18th President of Kean University
- Incumbent
- Assumed office July 1, 2020
- Preceded by: Dawood Farahi

Commissioner of Education of New Jersey
- In office 2018–2020
- Governor: Phil Murphy

Superintendent of the Asbury Park School District
- In office 2014–2018

Personal details
- Born: 1971 (age 54–55) Carteret, New Jersey, U.S.
- Education: Trenton State College (BA) Kean University (MA) Nova Southeastern University (EdD)
- Occupation: Educator, academic administrator

= Lamont O. Repollet =

American educator and administrator (born 1971)

Lamont O. Repollet (born 1971) is an American educator and academic administrator who currently serves as the 18th president of Kean University. He is a former Commissioner of Education of New Jersey (2018–2020) and previously was superintendent of the Asbury Park School District. Repollet was the first Black person to hold the post of New Jersey education commissioner and is the first Black president in Kean University’s history.
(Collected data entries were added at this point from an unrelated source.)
(** * Quantum Inspire backend for Qiskit: a shallow embedding of [backend_qx.py]

    The development follows [src/quantuminspire/qiskit/backend_qx.py]:
    the translation of an experiment into cQASM text, the validation of a
    submitted job, the collection of the measurement map and the conversion
    of a provider result into Qiskit histograms and memory data.

    Conventions of the embedding.
    - A Python exception is a value of [exception]; a call that can raise
      returns a [result].
    - A Python [dict] is an association list in insertion order (iteration
      order of the dictionary), a Python [list] is a [list].
    - Python integers are [Z] (or [N] where the value is a measured register,
      which is never negative); indices follow Python's rules, negative
      indices included.
    - Python's [float] is [float], the binary64 numbers of IEEE 754, with
      the addition and the comparison of the processor; a decimal constant
      stands for the nearest binary64 number, as in Python.
    - The random generator of numpy is an explicit state.
    - The order in which an object of Qiskit lists its attributes is an
      input of the model. *)

From Stdlib Require Import ZArith NArith List String Ascii Bool Lia Floats.
From Stdlib Require Import Sorted Permutation SetoidList.
From Stdlib Require Import DecimalString HexadecimalString DecimalZ HexadecimalN.
Import ListNotations.

#[local] Open Scope string_scope.
#[local] Open Scope Z_scope.
#[local] Set Warnings "-inexact-float".

(** ** Exceptions and results *)

Inductive exception : Type :=
| QisKitBackendError (msg : string)
| ApiError (msg : string)
| IndexError
| ValueError
| KeyError (key : string)
| AttributeError (attribute : string).

Inductive result (A : Type) : Type :=
| Ok (a : A)
| Raise (e : exception).

Arguments Ok {A} a.
Arguments Raise {A} e.

Definition bind {A B : Type} (r : result A) (k : A -> result B) : result B :=
  match r with
  | Ok a => k a
  | Raise e => Raise e
  end.

Notation "x <- r ;; k" := (bind r (fun x => k))
  (at level 61, r at next level, right associativity).
Notation "' p <- r ;; k" := (bind r (fun p => k))
  (at level 61, p pattern, r at next level, right associativity).

(** A loop [for x in xs: acc = body(acc, x)] whose body can raise. *)
Fixpoint for_each {A S : Type} (body : S -> A -> result S) (xs : list A) (acc : S)
  : result S :=
  match xs with
  | [] => Ok acc
  | x :: xs' => acc' <- body acc x ;; for_each body xs' acc'
  end.

(** A list comprehension [[f(x) for x in xs]] whose element can raise. *)
Fixpoint comprehension {A B : Type} (f : A -> result B) (xs : list A) : result (list B) :=
  match xs with
  | [] => Ok []
  | x :: xs' => y <- f x ;; ys <- comprehension f xs' ;; Ok (y :: ys)
  end.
Repollet is a member of Sigma Pi Phi fraternity and Phi Beta Sigma fraternity. He served on the Kean Board of Trustees from 2011 until 2018, serving as secretary and chair of the Academic Policy and Programs Committee. As president, Dr. Repollet presides over a unique academic partnership in China, Wenzhou-Kean University, that delivers an American-style education to more than 5,000 international students on a full-scale campus in Wenzhou, China.

==Early life and education==
Repollet was born and raised in Carteret, New Jersey, where he attended Carteret High School. Through New Jersey’s Educational Opportunity Fund program, he attended Trenton State College (now The College of New Jersey), where he earned a Bachelor of Arts degree in communication in 1994. He went on to obtain a Master of Arts in educational administration from Kean University in 2000 and later received a Doctor of Education (Ed.D.) in educational leadership from Nova Southeastern University.

==Career==
Repollet began his career in education as a mathematics teacher and coach in the East Orange School District in New Jersey. He later became principal of Carteret High School, serving in that role for nine years. In 2014, he was appointed superintendent of the Asbury Park School District, a position he held until 2018. In January 2018, Governor Phil Murphy announced Repollet as his nominee for New Jersey Commissioner of Education. Repollet assumed office later that year and served as the state’s education commissioner until 2020. As commissioner, he oversaw initiatives to expand access to early childhood education, promote social and emotional learning in schools, and worked to phase out the PARCC standardized testing program in favor of new assessments. In 2020, when the COVID-19 pandemic forced school closures, Repollet led New Jersey’s public schools through the rapid transition to remote instruction. During his tenure, New Jersey’s school system was ranked first in the nation in Education Week's 2019 "Quality Counts" report.

In May 2020, Repollet was unanimously appointed by Kean University’s Board of Trustees as the university’s president, becoming the first Black leader of the university. He succeeded longtime president Dawood Farahi and officially took office on July 1, 2020. During his tenure, he established several new units at Kean, such as the Divisions of Student Success and Retention, Entrepreneurial Education Initiatives (EEI) and an Office of Governmental Affairs, and he created initiatives like the “Equity in Action” Presidential Postdoctoral Fellowship and a President’s Advisory Council to support student achievement, faculty diversity, and community engagement. In 2021, Kean was designated as New Jersey’s first urban research university. In February 2025, Kean University earned R2 research university status under the Carnegie Classification of Institutions of Higher Education, placing Kean among the top eight percent of colleges and universities nationwide for research and doctorate production.

==Books==
- Repollet, Lamont O.; Landa, Robin (2026). Leadership by Design: Winning Hearts, Building Your Brand, and Achieving Success.

==Awards and recognition==
Repollet has received numerous awards for his administrative work. These include the Human Rights Institute's Outstanding Human Rights Educator award (2018) and the Medal of Excellence for Distinguished Service from Rowan University (2019). In 2022, he received the Whitney M. Young Jr. Service Award from both the Urban League of Union County and the Greater New York Councils of the Boy Scouts of America, as well as the EdgeCon Leadership and Vision Award. In 2023, he was the recipient of the Alumni Citation Award from The College of New Jersey and the Chester Holmes Humanitarian Award from the Union County Board of Commissioners.